À son tour, il se tut, il eut un geste soucieux.

— Mais je pense au fond comme vous, notre victoire n’est pas pour demain. L’heure actuelle est vraiment abominable, jamais nous n’en avons traversé de plus trouble ni de plus menaçante. Et, justement, je vous ai prié de venir me voir, dans le désir de causer un peu de la situation inquiétante où nous sommes.

Alors, il le mit au courant de ce qu’il avait appris. Depuis l’arrêt de Rozan, tous les simonistes avérés, tous les braves compromis dans l’affaire, se trouvaient désignés à la vengeance de la congrégation, à la haine de la grande foule égoïste et lâche. Ils allaient payer durement dans leurs intérêts, dans leur personne, le crime de s’être mis à part, au nom de la vérité et de la justice.

— Le savez-vous ? Delbos n’est plus salué au Palais. On lui a retiré la moitié de ses dossiers, les clients le jugent trop compromettant.
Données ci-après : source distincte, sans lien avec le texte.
(* ===== verification/Locale.v ===== *)
(** * Locale: the languages item text comes in

    Models [crates/app-core/src/locale.rs].  [from_accept_language] reads a header, which
    is visible ASCII where it is text at all; its [to_lowercase] is that of ASCII. *)
From Stdlib Require Import Ascii ZArith.
From stdpp Require Import prelude strings.
From S2P Require Import Prelude Text Market.

Module Locale.
Inductive t := EnGb | EnUs | DeDe | EsEs | EsMx | FrFr | ItIt | PtBr | RuRu | KoKr | ZhTw | ZhCn.
#[global] Instance eq_dec : EqDecision t.
Proof. solve_decision. Defined.

Definition ALL_LOCALES : list t := [EnGb; EnUs; DeDe; EsEs; EsMx; FrFr; ItIt; PtBr; RuRu; KoKr; ZhTw; ZhCn].
Definition DEFAULT_LOCALE : t := EnGb.

Definition code (self : t) : string :=
  match self with
  | EnGb => "en_GB" | EnUs => "en_US" | DeDe => "de_DE" | EsEs => "es_ES" | EsMx => "es_MX" | FrFr => "fr_FR"
  | ItIt => "it_IT" | PtBr => "pt_BR" | RuRu => "ru_RU" | KoKr => "ko_KR" | ZhTw => "zh_TW" | ZhCn => "zh_CN"
  end.

Definition bcp47 (self : t) : string :=
  match self with
  | EnGb => "en-GB" | EnUs => "en-US" | DeDe => "de-DE" | EsEs => "es-ES" | EsMx => "es-MX" | FrFr => "fr-FR"
  | ItIt => "it-IT" | PtBr => "pt-BR" | RuRu => "ru-RU" | KoKr => "ko-KR" | ZhTw => "zh-TW" | ZhCn => "zh-CN"
  end.

Definition label (self : t) : string :=
  match self with
  | EnGb => "English (GB)" | EnUs => "English (US)" | DeDe => "Deutsch" | EsEs => "Español (ES)" | EsMx => "Español (MX)"
  | FrFr => "Français" | ItIt => "Italiano" | PtBr => "Português (BR)" | RuRu => "Русский" | KoKr => "한국어"
  | ZhTw => "繁體中文" | ZhCn => "简体中文"
  end.

Definition language (self : t) : string :=
  match self with
  | EnGb | EnUs => "en" | DeDe => "de" | EsEs | EsMx => "es" | FrFr => "fr" | ItIt => "it" | PtBr => "pt" | RuRu => "ru"
  | KoKr => "ko" | ZhTw | ZhCn => "zh"
  end.

(** [replace('-', "_")]. *)
Fixpoint underscored (s : string) : string :=
  match s with
  | EmptyString => EmptyString
  | String a s => String (if decide (a = "-"%char) then "_"%char else a) (underscored s)
  end.

Definition parse (value : string) : option t :=
  let value := underscored (trim value) in find_first (fun l => eq_ignore_ascii_case (code l) value) ALL_LOCALES.

(** The piece before the first [-] or [_]. *)
Fixpoint primary (s : string) : string :=
  match s with
  | EmptyString => EmptyString
  | String a s => if decide (a = "-"%char \/ a = "_"%char) then EmptyString else String a (primary s)
  end.

(** What one entry of the list asks for. *)
Definition of_tag (entry : string) : option t :=
  let tag := trim (default "" (head (split ";"%char entry))) in
  if decide (tag = "" \/ tag = "*") then None
  else match parse tag with
       | Some exact => Some exact
       | None => find_first (fun l => bool_decide (language l = to_lower (primary tag))) ALL_LOCALES
       end.

Definition from_accept_language (header : string) : option t := find_map of_tag (split ","%char header).
End Locale.

(** ** What is understood *)
Lemma locale_all l : l ∈ Locale.ALL_LOCALES.
Proof. by destruct l; repeat constructor. Qed.

(** A language's own two names are read as that language, with either separator and in
    any case of the letters. *)
Lemma locale_parse_code l : Locale.parse (Locale.code l) = Some l /\ Locale.parse (Locale.bcp47 l) = Some l.
Proof. by destruct l. Qed.

Lemma locale_parse_sound value l : Locale.parse value = Some l -> eq_ignore_ascii_case (Locale.code l) (Locale.underscored (trim value)) = true.
Proof. unfold Locale.parse. by intros [_ H]%find_first_Some. Qed.

Lemma locale_language_offered l : exists l', Locale.language l' = Locale.language l /\ Locale.of_tag (Locale.language l) = Some l'.
Proof. destruct l; eexists; (split; [|vm_compute; reflexivity]); reflexivity. Qed.

Example german_of_austria : Locale.from_accept_language "cy-GB, de-AT;q=0.7,en" = Some Locale.DeDe /\ Locale.from_accept_language "*" = None.
Proof. vm_compute. done. Qed.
C’est toute sa situation à refaire, et le pis est qu’aux prochaines élections, il échouera certainement encore, le parti socialiste lui-même se trouvant coupé en deux par l’affaire… Quant à moi, je vais sauter probablement…

D’un cri de surprise et de désolation, Marc l’interrompit :

— Vous ! vous !

— Eh ! oui, moi, mon ami… Vous ne l’ignorez pas, Mauraisin convoite la direction de cette École depuis bien longtemps. Il n’a jamais manœuvré que pour m’en déloger et y triompher à ma place. Sa longue compromission avec l’Église était simplement une tactique savante, afin de se faire imposer par elle, le jour où elle serait victorieuse.